En esta situación de la democracia, dejar constancia en la calle de la inconformidad no es política, es historia, es mantener la continuidad de una postura que define la personalidad histórica de Colombia.

La sociedad no puede estar segura de la desmovilización de 7000 milicianos de las Farc que no están en las zonas de concentración —y hasta ahora, tampoco de la entrega de la totalidad de las armas—; más de 1200 exguerrilleros de las Farc seguirán armados, esta vez pagados por los contribuyentes, una de las tantas cosas inadmisibles; el Eln no querrá recibir menos que las Farc —incluyendo su propio bloque de constitucionalidad disfrazado— ; y el incremento desbordado de los cultivos de coca puede ser la causa de más grupos que desafíen el monopolio estatal de la fuerza —sin contar los muertos que producirá, en los que no pensaron los negociadores en La Habana, que por evitar más muertos, según su mantra pueril en términos de filosofía del Estado, le permitieron a las Farc su juego estratégico con los cocaleros.
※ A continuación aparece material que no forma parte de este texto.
(** ** The property *)

(** C30. Building the index of an opened segment always succeeds: it has one row per search row,
    in that order, each resolved from the symbol's own entries; its three tables are sorted and
    hold exactly the tokens, the normalized names and the initials of the rows under the row's
    number; and the existence check answers exactly whether a row has that display name. *)
Theorem index_build_sound {Htables : CharTables} (crc32c : bytes → Z) {Hdebug : DebugStr} read_file dir s :
  (∀ c, is_scalar c → is_scalar (to_lowercase1 c)) →
  (∀ p b, read_file p = Found b → zlen b < 2 ^ 63) →
  reader_open crc32c read_file dir = Ok s →
  (∀ n, search_row_count s = Some n → n ≤ 2 ^ 32) →
  ∃ n ix, search_row_count s = Some n ∧ index_build s = Some ix ∧
    resolved_rows s n = Some (ix_rows ix) ∧ indexed ix ∧ rows_by_symbol ix ∧
    ∀ name, workspace_symbol_name_exists ix name = true ↔ name ≠ [] ∧ ∃ row, row ∈ ix_rows ix ∧ rw_display row = name.
Proof.
  intros Hlower Hfit Hopen Hcap. destruct (reader_open_valid _ _ Hfit _ _ Hopen) as [z Hz]. apply valid_serves in Hz as Hs.
  destruct (sv_search _ Hs) as (n & Hn & _ & _). destruct (rows_resolve s n Hs Hn) as (rows & Hr & Hlen & Hw & Hb).
  destruct (indexed_rows Hlower rows) as [Hix Eix]; [rewrite Hlen; by apply Hcap|done|].
  set (ix := sorted_index (foldl add_row empty_index rows)) in *. exists n, ix. split; [done|]. split; [done|].
  split; [by rewrite Eix|]. split; [done|]. split.
  - intros r r' row row'. rewrite Eix. by apply (resolved_by_symbol s n rows).
  - intros name. unfold workspace_symbol_name_exists. rewrite andb_true_iff, negb_true_iff, bool_decide_eq_true, bool_decide_eq_false.
    rewrite (ix_display _ Hix). split.
    + intros (Hne & _ & r & row & H & <-). split; [done|]. exists row. split; [by eapply zget_elem_of|done].
    + intros (Hne & row & [r H]%elem_of_zget & <-). do 2 (split; [done|]). by exists r, row.
Qed.

(** On the segment of [SegExample]. *)
Lemma ascii_lower_scalar c : is_scalar c → is_scalar (@to_lowercase1 ascii_tables c).
Proof. intros Hc. cbn. unfold ascii_to_lowercase, ascii_upper, is_scalar in *. destruct (_ && _) eqn:E; [|done]. lia. Qed.


Lemma index_build_sound_witness : ∃ s ix, opened = Ok s ∧ index_build (H := ascii_tables) s = Some ix ∧ zlen (ix_rows ix) = 3 ∧
  workspace_symbol_name_exists ix (lit "m") = true.
Proof.
  destruct opened_Ok as (s & Hs & _).
  assert (search_row_count s = Some 3) as Hn.
  { assert (match opened with Ok s => bool_decide (search_row_count s = Some 3) | Err _ => false end = true) as H by (vm_compute; reflexivity).
    unfold opened in H. rewrite Hs in H. exact (proj1 (bool_decide_eq_true _) H). }
  destruct (@index_build_sound ascii_tables sum_crc plain_debug small_dir (lit "seg") s ascii_lower_scalar small_dir_fits Hs) as (n & ix & Hn' & Hb & Hr & _ & _ & Hx).
  { intros n Hn'. rewrite Hn in Hn'. injection Hn' as <-. lia. }
  rewrite Hn in Hn'. injection Hn' as <-. exists s, ix. split; [exact Hs|]. split; [exact Hb|].
  assert (match opened with
          | Ok s => match @index_build ascii_tables s with
                    | Some ix => bool_decide (zlen (ix_rows ix) = 3) && workspace_symbol_name_exists ix (lit "m")
                    | None => false end
          | Err _ => false end = true) as H by (vm_compute; reflexivity).
  unfold opened in H. rewrite Hs, Hb in H. apply andb_true_iff in H as [H1 H2]. split; [exact (proj1 (bool_decide_eq_true _) H1)|exact H2].
Defined.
Como nos lo recuerda el Eln, el chantaje a la sociedad con violencia y terrorismo no ha terminado, lo que llaman "guerra" o "conflicto armado". Y este Gobierno no es el más indicado para culminar la etapa histórica que comenzó en 2002, ni el que sea su continuador. La calle cuenta, y mucho, mientras llega la gran batalla democrático-electoral de 2018, en la que al menos la corrupción de Odebrecht no meterá las manos.